> **Problem statement**
Go through the entries below and count the lines where the word "rest" appears; give only the count.

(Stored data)
+-------+

Lemma search_here (m : matcher) (s rest : jsstring) :
  m s = Some rest -> search m s = Some ([], rest).
Proof.
  intros H. destruct s; simpl; rewrite H; reflexivity.
Qed.

Lemma strip_prefix_none_sep (p : jsstring) (d : char) :
  ~ In d p ->
  forall x more,
    strip_prefix p x = None -> strip_prefix p (x ++ d :: more) = None.
Proof.
  induction p as [| a p IH]; intros Hd x more H; [discriminate |].
  destruct x as [| b x]; cbn [app strip_prefix] in *.
  - destruct (N.eqb_spec a d) as [-> | _]; [| reflexivity].
    exfalso. apply Hd. left. reflexivity.
  - destruct (a =? b)%N; [| reflexivity].
    apply IH; [| exact H]. intros Hin. apply Hd. right. exact Hin.
Qed.

Lemma arrow_has_no_space : ~ In SPACE ARROW.
Proof.
  intros H. simpl in H. intuition discriminate.
Qed.

(** A clean string followed by a space and an arrow: the arrow is the
    leftmost one. *)
Lemma search_arrow_after (x more : jsstring) :
  search (strip_prefix ARROW) x = None ->
  search (strip_prefix ARROW) (x ++ SPACE :: ARROW ++ more)
  = Some (x ++ [SPACE], more).
Proof.
  induction x as [| c x IH]; intros Hnone.
  - cbn [app]. rewrite search_cons.
    change (strip_prefix ARROW (SPACE :: ARROW ++ more)) with (@None jsstring).
    rewrite (search_here _ _ _ (strip_prefix_app ARROW more)). reflexivity.
  - rewrite search_cons in Hnone.
    destruct (strip_prefix ARROW (c :: x)) eqn:Hstrip; [discriminate |].
    destruct (search (strip_prefix ARROW) x) as [[b a] |] eqn:Hx; [discriminate |].
    pose proof (strip_prefix_none_sep ARROW SPACE arrow_has_no_space (c :: x)
                                      (ARROW ++ more) Hstrip) as Hlong.
    cbn [app] in Hlong |- *.
    rewrite search_cons, Hlong, (IH eq_refl). reflexivity.
Qed.

Lemma search_arrow_space (x : jsstring) :
  search (strip_prefix ARROW) x = None ->
  search (strip_prefix ARROW) (SPACE :: x) = None.
Proof.
  intros H. rewrite search_cons, H. reflexivity.
Qed.

Lemma search_before_arrow (s more : jsstring) :
  includes ARROW s = false ->
  search (strip_prefix ARROW) (before_arrow s ++ ARROW ++ more)
  = Some (before_arrow s, more).
Proof.
  unfold includes. intros H.
  destruct (search (strip_prefix ARROW) s) eqn:Hs; [discriminate |].
  destruct s as [| c s']; cbn [before_arrow].
  - cbn [app]. apply search_here. apply strip_prefix_app.
  - rewrite <- app_assoc. apply search_arrow_after. exact Hs.
Qed.

Lemma search_after_arrow (e : jsstring) :
  includes ARROW e = false -> search (strip_prefix ARROW) (after_arrow e) = None.
Proof.
  unfold includes. intros H.
  destruct (search (strip_prefix ARROW) e) eqn:He; [discriminate |].
  destruct e as [| d e']; cbn [after_arrow]; [reflexivity |].
  apply search_arrow_space. exact He.
Qed.

Lemma arrow_consuming : consuming (strip_prefix ARROW).
Proof. apply strip_prefix_consuming. discriminate. Qed.

Lemma split_timestamp_line (s e : jsstring) :
  includes ARROW s = false -> includes ARROW e = false ->
  split ARROW (before_arrow s ++ ARROW ++ after_arrow e)
  = [before_arrow s; after_arrow e]
  /\ includes ARROW (before_arrow s ++ ARROW ++ after_arrow e) = true.
Proof.
  intros Hs He. unfold split, includes.
  rewrite (split_with_unfold _ _ arrow_consuming).
  rewrite (search_before_arrow s _ Hs).
  rewrite (split_with_unfold _ _ arrow_consuming).
  rewrite (search_after_arrow e He). split; reflexivity.
Qed.

Lemma jsstring_eqb_eq (s t : jsstring) : Js.eqb s t = true -> s = t.
Proof.
  revert t. induction s as [| a s IH]; intros [| b t] H; try discriminate.
  - reflexivity.
  - simpl in H. apply andb_prop in H. destruct H as [Hab Hst].
    apply N.eqb_eq in Hab. subst. f_equal. apply IH, Hst.
Qed.

Lemma includes_app_arrow (x y : jsstring) : includes ARROW (x ++ ARROW ++ y) = true.
Proof.
  unfold includes.
  destruct (search (strip_prefix ARROW) (x ++ ARROW ++ y)) eqn:H; [reflexivity |].
  apply search_none_suffix in H.
  rewrite (search_here _ _ _ (strip_prefix_app ARROW y)) in H. discriminate.
Qed.

Lemma header_has_no_arrow : includes ARROW WEBVTT = false.
Proof. reflexivity. Qed.

(** A timestamp line of [reconstructVTT] opens the cue it was written
    from. *)
Lemma parse_timestamp_line (st : ParseState) (cue : VTTCue) :
  field_ok (startTime cue) -> field_ok (endTime cue) ->
  parse_line st (timestamp_line cue)
  = mkParse (ps_cues (save_previous st))
            (Some (mkOpen (startTime cue) (endTime cue) []))
            (ps_cueIndex (save_previous st)).
Proof.
  intros (Hst & Hsa & _) (Het & Hea & _).
  destruct (trim_timestamp_line _ _ Hst Het) as (Hline & Htb & Hta).
  destruct (split_timestamp_line _ _ Hsa Hea) as (Hsplit & Hincl).
  unfold parse_line, timestamp_line. rewrite Hline, Hincl, Hsplit.
  cbn [List.map nth]. rewrite Htb, Hta.
  assert (Hlen : (length (before_arrow (startTime cue) ++ ARROW
                          ++ after_arrow (endTime cue)) =? 0) = false).
  { rewrite !length_app. apply Nat.eqb_neq. simpl. lia. }
  assert (Hhead : Js.eqb (before_arrow (startTime cue) ++ ARROW
                          ++ after_arrow (endTime cue)) WEBVTT = false).
  { destruct (Js.eqb _ WEBVTT) eqn:E; [| reflexivity].
    apply jsstring_eqb_eq in E. pose proof header_has_no_arrow as Hheader.
    rewrite <- E, Hincl in Hheader. discriminate. }
  rewrite Hlen, Hhead. reflexivity.
Qed.

(** The destructuring in [parse] always finds its two parts. *)
Lemma split_includes_two (line : jsstring) :
  includes ARROW line = true -> 2 <= length (split ARROW line).
Proof.
  unfold includes, split. intros H.
  rewrite (split_with_unfold _ _ arrow_consuming).
  destruct (search (strip_prefix ARROW) line) as [[before after] |];
    [| discriminate].
  rewrite (split_with_unfold _ _ arrow_consuming).
  destruct (search (strip_prefix ARROW) after) as [[b a] |]; simpl; lia.
Qed.

(** ** What [parse] returns is well formed *)

Lemma trim_in (x : char) (s : jsstring) : In x (trim s) -> In x s.
Proof.
  intros H. destruct (trim_decomp s) as (w1 & w2 & _ & _ & Hs).
  rewrite Hs. apply in_or_app. right. apply in_or_app. left. exact H.
Qed.

Lemma search_none_trim (s : jsstring) :
  search (strip_prefix ARROW) s = None ->
  search (strip_prefix ARROW) (trim s) = None.
Proof.
  intros H. destruct (trim_decomp s) as (w1 & w2 & _ & _ & Hs).
  rewrite Hs in H. apply search_none_suffix in H.
  apply search_none_prefix in H; [exact H | discriminate].
Qed.

Lemma includes_none (s : jsstring) :
  includes ARROW s = false <-> search (strip_prefix ARROW) s = None.
Proof.
  unfold includes. destruct (search (strip_prefix ARROW) s); split; congruence.
Qed.

Lemma field_ok_nil : field_ok [].
Proof.
  split; [reflexivity |]. split; [reflexivity | intros []].
Qed.

Lemma field_ok_piece (line piece : jsstring) :
  ~ In NEWLINE line ->
  search (strip_prefix ARROW) piece = None ->
  (forall x, In x piece -> In x line) ->
  field_ok (trim piece).
Proof.
  intros Hline Hnone Hin. split; [apply trim_trimmed |]. split.
  - apply includes_none, search_none_trim, Hnone.
  - intros H. apply Hline, Hin, trim_in, H.
Qed.

Lemma timestamp_fields_ok (line : jsstring) (k : nat) :
  ~ In NEWLINE line ->
  field_ok (nth k (List.map trim (split ARROW line)) []).
Proof.
  intros Hline.
  assert (Hall : Forall field_ok (List.map trim (split ARROW line))).
  { apply Forall_map.
    eapply Forall_impl; [| apply (split_free ARROW line); discriminate].
    intros piece [Hnone Hin]. exact (field_ok_piece line piece Hline Hnone Hin). }
  destruct (nth_in_or_default k (List.map trim (split ARROW line)) []) as [Hin | ->].
  - rewrite Forall_forall in Hall. apply Hall, Hin.
  - apply field_ok_nil.
Qed.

+-------+

> **Response**
2